# Hole in the Wall & Barracuda on a Map?



## TheStegg

Can anyone help locate Barracuda and the Hole in the Wall on a Google Map? I've searched all over this forum, and that's the only thing that seems to be missing from the info about liquor stores in the Emirates. 

If some one who actually knows where these places are will give me their coordinates or location on a map, I'll create a public map for forum members to use. 

For example, I think this is Barracuda? 

25.58736, 55.65137 - Google Maps​
Just go to Google Maps, point to where ever the building is, right click, choose "Directions From Here." That will pop up the directions in the left hand side of Google Maps, and the "From" location will be a set of GPS coordinates, like: 25.58736, 55.65137.


----------



## Jumeirah Jim

Barracuda is right next to Dreamland Aqua Park which is signed all the way from Emirates Road. It's something like exit 117 from emirates road but all you need to do is watch out for the brown tourist sign to the aqua park. Once of emirates road keep following the aqua park signs. When you see an old Russian plane to the left of the road you need the first left turn (which is signed Barracuda). 
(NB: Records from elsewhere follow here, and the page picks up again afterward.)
(** C9, as the code has it.  For a request with a usable prompt on which the
    model layer returns outcome [o], in the two revisions of the controller.

    The mutation is the same in both: in production the outcome is left as
    the classifier built it; otherwise the field [_raw_model_response_type],
    which the classifier never writes, is set to the outcome's type in the
    data object, and the type and every other field stay as they were.

    The body, in controllers/generationController.js: for an image or text
    outcome it is the data object as mutated, hence the classifier's data
    object in production; for an empty outcome it holds the text alone,
    under the key [message]; for an error outcome it holds the fields
    [error] and [details], which unless NODE_ENV is 'development' are all
    the fields the classifier's data object has.

    The body, in the preset revision: for a text outcome it is rebuilt and
    equals the classifier's data object in every mode; for an image outcome
    likewise, unless the caption is the empty string, which is sent as
    [null]; for empty and error outcomes it is as above. *)
Theorem outcome_as_presented (env : Env) (req : Request) (w w' : World) (o : Outcome) :
  invalid_prompt (lookup "prompt" (body req)) = false ->
  ((env_is env "production" = true -> annotate env o = o) /\
   (env_is env "production" = false ->
    type (annotate env o) = type o /\
    data (annotate env o)
      = set_field "_raw_model_response_type" (JStr (type o)) (data o) /\
    lookup "_raw_model_response_type" (data (annotate env o)) = JStr (type o) /\
    (forall k, k <> "_raw_model_response_type" ->
       lookup k (data (annotate env o)) = lookup k (data o)))) /\
  (model env (trim (prompt_text (lookup "prompt" (body req))))
         (option_map buffer (file req)) (option_map mimetype (file req)) w
   = (Normal o, w') ->
   lookup "_raw_model_response_type" (data o) = JUndefined /\
   (type o = "image" \/ type o = "text" ->
    controller env req w = (mkResponse 200 (JObj (data (annotate env o))), w') /\
    (env_is env "production" = true ->
     controller env req w = (mkResponse 200 (JObj (data o)), w'))) /\
   (type o = "empty" ->
    controller env req w
    = (mkResponse 200 (JObj [("message", lookup "text" (data o))]), w')) /\
   (type o = "error" ->
    json (fst (controller env req w))
    = JObj [("error", lookup "error" (data o)); ("details", lookup "details" (data o))] /\
    (env_is env "development" = false ->
     forall k, prop (json (fst (controller env req w))) k = lookup k (data o)))) /\
  (forall t,
   PresetController.final_prompt (prompt_text (lookup "prompt" (body req))) = JStr t ->
   model env (trim t) (option_map buffer (file req)) (option_map mimetype (file req)) w
   = (Normal o, w') ->
   (type o = "text" ->
    preset_controller env req w = (mkResponse 200 (JObj (data o)), w')) /\
   (type o = "image" ->
    (lookup "text" (data o) <> JStr "" ->
     preset_controller env req w = (mkResponse 200 (JObj (data o)), w')) /\
    (lookup "text" (data o) = JStr "" ->
     preset_controller env req w
     = (mkResponse 200
          (JObj [("imageUrl", lookup "imageUrl" (data o)); ("text", JNull)]), w'))) /\
   (type o = "empty" ->
    preset_controller env req w
    = (mkResponse 200 (JObj [("message", lookup "text" (data o))]), w')) /\
   (type o = "error" ->
    json (fst (preset_controller env req w))
    = JObj [("error", lookup "error" (data o)); ("details", lookup "details" (data o))] /\
    (env_is env "development" = false ->
     forall k, prop (json (fst (preset_controller env req w))) k = lookup k (data o)))).
Proof.
  intros Hprompt.
  assert (Hother : forall k, k <> "_raw_model_response_type" ->
            lookup k (data (annotate env o)) = lookup k (data o)).
  { intros k Hk. unfold annotate. destruct (negb _); [|reflexivity].
    cbn [data]. now apply lookup_set_field_other. }
  assert (Hshape : forall prompt w0,
            model env prompt (option_map buffer (file req))
                  (option_map mimetype (file req)) w0 = (Normal o, w') ->
            exists response, processResponse env response = Normal o).
  { intros prompt w0 Hmodel. exact (model_outcome _ _ _ _ _ _ _ Hmodel). }
  assert (Hempty : forall response,
            processResponse env response = Normal o -> type o = "empty" ->
            present (annotate env o)
            = Normal (mkResponse 200 (JObj [("message", lookup "text" (data o))]))).
  { intros response Hr Htype.
    destruct (outcome_data _ _ _ Hr)
      as [[Hk _]|[[Hk _]|[[_ [t [Ht Hd]]]|[Hk _]]]]; try congruence.
    assert (Htext : lookup "text" (data o) = JStr t)
      by (destruct Hd as [->|[parts ->]]; reflexivity).
    unfold present. rewrite annotate_type, Htype, Hother, Htext by discriminate.
    cbn [String.eqb Ascii.eqb Bool.eqb orb]. unfold or_else. now rewrite Ht. }
  assert (Herror : forall response,
            processResponse env response = Normal o -> type o = "error" ->
            (exists code,
               present (annotate env o)
               = Normal (mkResponse code
                   (JObj [("error", lookup "error" (data o));
                          ("details", lookup "details" (data o))]))) /\
            (env_is env "development" = false ->
             forall k,
               lookup k [("error", lookup "error" (data o));
                         ("details", lookup "details" (data o))]
               = lookup k (data o))).
  { intros response Hr Htype.
    destruct (outcome_data _ _ _ Hr)
      as [[Hk _]|[[Hk _]|[[Hk _]|[_ [msg [Ht Hd]]]]]]; try congruence.
    assert (Hmsg : lookup "error" (data o) = JStr msg)
      by (destruct Hd as [->|[[d ->]| ->]]; reflexivity).
    split.
    - eexists. rewrite (present_error (annotate env o) msg).
      + rewrite Hother, Hmsg by discriminate. reflexivity.
      + now rewrite annotate_type.
      + now rewrite Hother by discriminate.
      + exact Ht.
    - intros Hdev k. now apply error_body_fields with env response msg. }
  split; [|split].
  - split; intros Hprod.
    + unfold annotate. now rewrite Hprod.
    + assert (Hdata : data (annotate env o)
                = set_field "_raw_model_response_type" (JStr (type o)) (data o))
        by (unfold annotate; now rewrite Hprod).
      split; [apply annotate_type|]. split; [exact Hdata|]. split; [|exact Hother].
      rewrite Hdata. apply lookup_set_field_same.
  - intros Hmodel. destruct (Hshape _ _ Hmodel) as [response Hr].
    pose proof (controller_presents env req w w' o Hprompt Hmodel) as Hhandle.
    split; [|split; [|split]].
    + destruct (outcome_data _ _ _ Hr)
        as [[_ [u [c [-> _]]]]|[[_ [t ->]]|[[_ [t [_ [->|[parts ->]]]]]
           |[_ [msg [_ [->|[[d ->]| ->]]]]]]]]; reflexivity.
    + intros Htype.
      assert (Hbody : controller env req w
                      = (mkResponse 200 (JObj (data (annotate env o))), w')).
      { unfold Controller.generateContent. rewrite Hhandle.
        rewrite present_image_or_text; [reflexivity|]. now rewrite annotate_type. }
      split; [exact Hbody|]. intros Hprod. rewrite Hbody.
      unfold annotate. now rewrite Hprod.
    + intros Htype. unfold Controller.generateContent.
      now rewrite Hhandle, (Hempty response Hr Htype).
    + intros Htype. destruct (Herror response Hr Htype) as [[code Hpresent] Hfields].
      assert (Hjson : json (fst (controller env req w))
                      = JObj [("error", lookup "error" (data o));
                              ("details", lookup "details" (data o))]).
      { unfold Controller.generateContent. now rewrite Hhandle, Hpresent. }
      split; [exact Hjson|]. intros Hdev k. rewrite Hjson. now apply Hfields.
  - intros t Hfinal Hmodel. destruct (Hshape _ _ Hmodel) as [response Hr].
    pose proof (preset_controller_presents env req w w' o t Hprompt Hfinal Hmodel)
      as Hhandle.
    unfold PresetController.generateContent. rewrite Hhandle.
    split; [|split; [|split]].
    + intros Htype.
      destruct (outcome_data _ _ _ Hr)
        as [[Hk _]|[[_ [s Hd]]|[[Hk _]|[Hk _]]]]; try congruence.
      unfold PresetController.present.
      rewrite annotate_type, Htype. cbn [String.eqb Ascii.eqb Bool.eqb].
      rewrite Hother by discriminate. now rewrite Hd.
    + intros Htype.
      destruct (outcome_data _ _ _ Hr)
        as [[_ [u [c [Hd Hc]]]]|[[Hk _]|[[Hk _]|[Hk _]]]]; try congruence.
      unfold PresetController.present.
      rewrite annotate_type, Htype. cbn [String.eqb Ascii.eqb Bool.eqb].
      rewrite !Hother by discriminate. rewrite Hd.
      change (lookup "imageUrl" [("imageUrl", JStr u); ("text", c)]) with (JStr u).
      change (lookup "text" [("imageUrl", JStr u); ("text", c)]) with c.
      split.
      * intros Hcaption.
        destruct Hc as [->|[s ->]]; [reflexivity|].
        destruct s; [now destruct Hcaption | reflexivity].
      * now intros ->.
    + intros Htype.
      assert (Hp : PresetController.present (annotate env o) = present (annotate env o)).
      { unfold PresetController.present. now rewrite annotate_type, Htype. }
      now rewrite Hp, (Hempty response Hr Htype).
    + intros Htype.
      assert (Hp : PresetController.present (annotate env o) = present (annotate env o)).
      { unfold PresetController.present. now rewrite annotate_type, Htype. }
      destruct (Herror response Hr Htype) as [[code Hpresent] Hfields].
      rewrite Hp, Hpresent. cbn [fst json]. split; [reflexivity|].
      intros Hdev k. now apply Hfields.
Qed.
Sorry can't help with the hole in the wall


----------



## Sunset

Google-map "Barracuda Beach Resort Dubai, United Arab Emirates". What you need to keep in mind is that after you pass the shooting club you will need to get off the main road and take a slip road where there is a "tunnel" that will put you on the road to the resort. Just keep going on that road - it will be a bit of a drive getting to the resort. If you see beer cans and bottles on the side of the road, you will know you are on the right road. LOL


----------



## ShaunDubai

The Hole in the Wall's behind the Ajman Beach Hotel; near the Kempinski, Ajman. Do a U-turn at the Kempinski and go back down the Corniche a couple of hundred yards. Turn right just past the Ajman Beach Hotel and then just drive around the back.


----------



## Jynxgirl

Just drive down the beach road in ajman and stop and asking anyone. Everyone there knows where it is!


----------



## Mr Rossi

If you're buying spirits I would avoid Ajman, heard a few stories about dodgy booze there. I always like looking at the Indian/Oriental shelf at the back of the Barracuda. 10 Dirhams for a bottle of "Highlander" or "Bagpiper" whiskey, mmmmm. Anyway regardless what you buy in Ajman, I'm guessing that's what's in the bottle.


----------



## md000

Alright...since this needed some proper information, I made a map:

Adult beverage shops in the UAE - Google Maps

I like all three and each have their own unique flavor. 

-md000/mike


----------